It wasn't just the ridiculousness that made it so bad, it was the timing. It was at like the climax of the story. That is what they trotted out for the culmination, the spark from four pages of friction. It would be like Rhett Butler walking off to, "Frankly Scarlet, I don't give a pudding pop."
 
I'm just pleased not to see my own work mentioned in here.

Yet. There's still plenty of time. I think we're all holding our breath on seeing one of our sentences read back to us.

I do love the ladle and the punchbowl image, though.
 
What often gets me is the overuse of an extended metaphor. Done right, it can be effective. But I've seen it done to the point where it's just plain ridiculous.

She was a sexual candy store, dripping with creamy sensuality. Her breasts were two perfect scoops of vanilla bean, with gumdrop nipples and sugar-cookie areolas. Her thighs were tasty Twizzlers leading to the sugary opening of a cream-filled Berliner . . . .

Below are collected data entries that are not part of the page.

(** * Transaction construction, canonical encoding, signing and multisig

    A shallow embedding of the transaction core ([Transaction]: constructor,
    [get_obj_for_encoding], [from_obj_for_encoding], [estimateSize], [txID],
    [signTxn], [attachSignature], and the functions that encode and decode
    unsigned and signed transactions), of the multisig coordinator
    ([createMultisigTransaction], the partial signers,
    [mergeMultisigTransactions], [verifyMultisig], and the functions that
    sign and append) and of [AlgoAmount] of the JavaScript Algorand SDK.

    Conventions of the embedding:
    - a [Uint8Array] is a [list byte]; a [bigint] or integral [number] is a [Z];
    - an optional property ([x?: T]) is an [option];
    - a function that can [throw] returns a [result]; the statements of one
      source block are sequenced with [x <- e ;; k] in source order, so the
      first failing check decides the error, as in the source;
    - record projections that would clash are prefixed by a short tag of the
      interface they come from ([pay_], [kr_], [ac_], [ax_], [af_], [ap_],
      [stpf_] for the fields interfaces; [p_], [sp_], [pp_], [kp_], [acp_],
      [atp_], [afp_], [app_], [spp_] for the parameter interfaces); the wire
      keys of the encoded forms live in module [Enc] under their own names. *)

From Stdlib Require Import ZArith List String Bool Lia Permutation.
From Stdlib.Strings Require Import Byte.
From Stdlib Require DecimalString DecimalPos DecimalFacts.
Import ListNotations.
Local Open Scope string_scope.
Local Open Scope Z_scope.
Lemma degenerate_sample_skips_oracle_witness :
  exists (w' : world nat) (evs : list event),
    attempt Demo.tick Demo.always_start Demo.ring_paths Demo.triangle 1 0 0
      (4 / 4) 3400 4600 50 0 Demo.w0 = (Ok None, w')
    /\ w_trace w' = w_trace Demo.w0 ++ evs
    /\ count is_shortest_path evs = 0%nat
    /\ attempts Demo.tick Demo.always_start Demo.ring_paths Demo.triangle
         1 0 0 (4 / 4) 3400 4600 50 0 (S 49) Demo.w0
       = attempts Demo.tick Demo.always_start Demo.ring_paths Demo.triangle
           1 0 0 (4 / 4) 3400 4600 50 1 49 w'.
Proof.
  apply (degenerate_sample_skips_oracle nat Demo.tick Demo.always_start
           Demo.ring_paths Demo.triangle 1 0 0 (4 / 4) 3400 4600 50 0 49
           Demo.w0 _ _ _ _
           (demo_draw_b (4 / 4) ([] ++ [EvPrintAttempt (Z.of_nat 0 + 1) 50]))
           (demo_draw_c (4 / 4)
              (([] ++ [EvPrintAttempt (Z.of_nat 0 + 1) 50])
               ++ [EvRandom; EvRandom]))).
  left. reflexivity.
Defined.

Lemma demo_not_degenerate (g : graph) :
  degenerate 1
    (Demo.north_south g (sample_point_in_disk 0 0 (4 / 4) 0 0).2
                        (sample_point_in_disk 0 0 (4 / 4) 0 0).1)
    (Demo.north_south g (sample_point_in_disk 0 0 (4 / 4) (1 / 4) 0).2
                        (sample_point_in_disk 0 0 (4 / 4) (1 / 4) 0).1)
  = false.
Proof. rewrite demo_node_b, demo_node_c. reflexivity. Qed.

By that point, I'd stop reading the story and head down to my local bakery.
 
I've written them.

The most recent was mention of a DVD in a story pre-1971.

But even Shakespeare could do it. A striking clock in Julius Caesar?

As for Hollywood movies? A jet aircraft in the shot of a Viking era movie?

Wrist watches in costume dramas based in the 18th Century? Even a digital LED wrist watch appeared in one.

War movies can be the worst for those who like historical accuracy. Weapons, particularly big items such as tanks, artillery and ships, can be seen decades before they were in use. Steve McQueen in The Great Escape jumped WW2 barbed wire on a motorcycle from the late 1950s.

But whatever terms are used for sexual encounters, someone, somewhere will do worse than your worst ever. There is even an annual award for the worst sex scene in a novel. Don't Google it. You will be scarred for life.

But here's one:

“I find myself gripping his ears and tugging at the locks curling over them, beside myself, and a strange animal noise escapes from me as the mounting, Wagnerian crescendo overtakes me. I really do hope at this point that all the Spodders are, as requested, attending the meeting about slug clearance or whatever it is.”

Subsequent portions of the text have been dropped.